Embreath Me, Sea.
 Inkjet on Hahnemühle paper, 40 x 50 cm, 2021.

 

Through multiple forms of production my work draws connections across different time periods to unravel configurations of power and examine the phenomenon of fear. I revisit this feeling in order to better understand its cultural implications and how it is anchored in our minds and bodies. On a geological timescale, I investigate how we relate to our environment by focusing on the nonhuman (animal figures, plants, or minerals) and/or invisible influences through a poetic process of reorganization in search of new perspectives.
In recent years extraterrestrial objects and the cosmological scale have also entered into my research. New horizons which obligate us to redefine what is local and rethink our place on earth. Facing our 21st century troubles by cultivating empathy appears to be a potential antidote to heightened individualism and inward-looking attitudes.

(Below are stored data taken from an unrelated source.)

Lemma replace_oid_replace_where (i : nat) (new n : node) :
  replace_oid i new n
  = replace_where (fun j => if decide (j = i) then Some new else None) n.
Proof.
  induction n as [j s | j nm cl a ch IH] using node_ind'; simpl; [reflexivity|].
  f_equal. induction IH as [|c ch Hc _ IHch]; simpl; [reflexivity|].
  rewrite Hc, IHch. destruct (decide (oid c = i)); reflexivity.
Qed.

Lemma replace_oid_fresh (i : nat) (new n : node) :
  i ∉ oids n → replace_oid i new n = n.
Proof.
  intros H. rewrite replace_oid_replace_where. apply replace_where_id.
  intros d Hd. destruct (decide (oid d = i)) as [E|E]; [|reflexivity].
  exfalso. apply H. rewrite <- E. apply in_oids. rewrite subtree_eq.
  right. exact Hd.
Qed.

(** One more replacement, after those of [r]. *)
Lemma replace_oid_after (r : nat → option node) (i : nat) (new t : node) :
  (∀ j n, r j = Some n → i ∉ oids n) →
  replace_oid i new (replace_where r t)
  = replace_where (fun j => match r j with
                            | Some n => Some n
                            | None => if decide (j = i) then Some new else None
                            end) t.
Proof.
  intros Hr.
  induction t as [j s | j nm cl a ch IH] using node_ind'; simpl; [reflexivity|].
  f_equal. rewrite map_map.
  induction IH as [|c ch Hc _ IHch]; simpl; [reflexivity|].
  f_equal; [|exact IHch].
  destruct (r (oid c)) as [n|] eqn:E.
  - assert (Hi := Hr _ _ E).
    destruct (decide (oid n = i)) as [En|En].
    + exfalso. apply Hi. rewrite <- En. apply in_oids, in_subtree_self.
    + apply replace_oid_fresh. exact Hi.
  - rewrite oid_replace_where. destruct (decide (oid c = i)); auto.
Qed.

Lemma edit_for_cons (i j : nat) (new : node) (es : list (nat * node)) :
  edit_for ((i, new) :: es) j
  = if decide (j = i) then Some new else edit_for es j.
Proof.
  unfold edit_for. simpl. destruct (Nat.eqb_spec i j) as [E|E];
    destruct (decide (j = i)); try congruence; reflexivity.
Qed.

(** The loop of replacements is one pass, when the new nodes are new. *)
Lemma fold_replace_where (es : list (nat * node)) (t : node) :
  Forall (fun e => ∀ k, k ∈ oids (snd e) → k ∉ map fst es) es →
  fold_left (fun t e => replace_oid (fst e) (snd e) t) es t
  = replace_where (edit_for es) t.
Proof.
  assert (G : ∀ (es : list (nat * node)) (r : nat → option node) (t : node),
    (∀ j n, r j = Some n → ∀ k, k ∈ oids n → k ∉ map fst es) →
    Forall (fun e => ∀ k, k ∈ oids (snd e) → k ∉ map fst es) es →
    fold_left (fun t e => replace_oid (fst e) (snd e) t) es (replace_where r t)
    = replace_where (fun j => match r j with
                              | Some n => Some n
                              | None => edit_for es j
                              end) t).
  { clear. induction es as [|[i new] es IH]; intros r t Hr Hes; simpl.
    - apply replace_where_ext. intros j. destruct (r j); reflexivity.
    - apply Forall_cons in Hes as [Hnew Hes]. simpl in Hnew.
      rewrite replace_oid_after.
      + rewrite IH.
        * apply replace_where_ext. intros j. rewrite edit_for_cons.
          destruct (r j); [reflexivity|].
          destruct (decide (j = i)); reflexivity.
        * intros j n Hj k Hk Hin. destruct (r j) as [n'|] eqn:E.
          -- inversion Hj; subst n'. apply (Hr _ _ E k Hk). right. exact Hin.
          -- destruct (decide (j = i)); [|discriminate].
             inversion Hj; subst n. apply (Hnew k Hk). right. exact Hin.
        * eapply Forall_impl; [exact Hes|]. simpl.
          intros e He k Hk Hin. apply (He k Hk). right. exact Hin.
      + intros j n Hj Hin. apply (Hr _ _ Hj i Hin). left. }
  intros Hes.
  rewrite <- (replace_where_id (fun _ => None) t) at 1 by reflexivity.
  rewrite G; [reflexivity | discriminate | exact Hes].
Qed.
(** * CS2 allocators (compiler/cs2/allocator.h)

    A shallow embedding of [shared_allocator] and [arena_allocator] and the
    properties of the segment chain, the bump cursor and the traffic with
    the backing allocator.

    Conventions of the embedding.
    - [size_t] values are integers in [0, 2^64); every arithmetic
      operation the source performs on them is reduced modulo [2^64]
      (LP64: [sizeof(size_t) = 8], [sizeof(Segment) = 16]).
    - Pointers are addresses in [Z]; pointer arithmetic is exact (a pointer
      sum that leaves the 64-bit address space, undefined in the source, is
      not reduced).
    - The Segment headers that live in memory are kept in a store indexed
      by address; payload bytes are kept in a separate byte store.  The two
      field stores that initialise a new header are one store of the whole
      struct.  Reading a header where none was written, or writing one
      through [NULL], is undefined behaviour and makes the operation return
      [None].  Block bounds are not tracked by the stores.
    - The backing allocator is the template parameter [base_allocator]: any
      type with an allocate and a deallocate operation.  The calls that
      reach it are recorded, in order, in the ghost field [calls]. *)

From Stdlib Require Import ZArith List Lia Bool.
From stdpp Require Import base option list gmap.

Open Scope Z_scope.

I became interested in examining these phenomena using sensory experience to question emotion and perception in order to mediate these encounters between human and other. Specific sites take on meaning as possible metaphors for experimentation and cooperation. Combined with a research-based approach, my work aims to span the gap between the viewer/participant, anchored here in the Anthropocene, and the farthest reaches of space and time. Through graphic, performative, or installation works, I seek to challenge our gaze, and to change points of view. I am questioning what other presents and futures become possible by confronting and assembling varied elements. I seek to provoke what Roland Barthes called “a co-presence of two discontinuous elements, heterogeneous in that they did not belong to the same world.”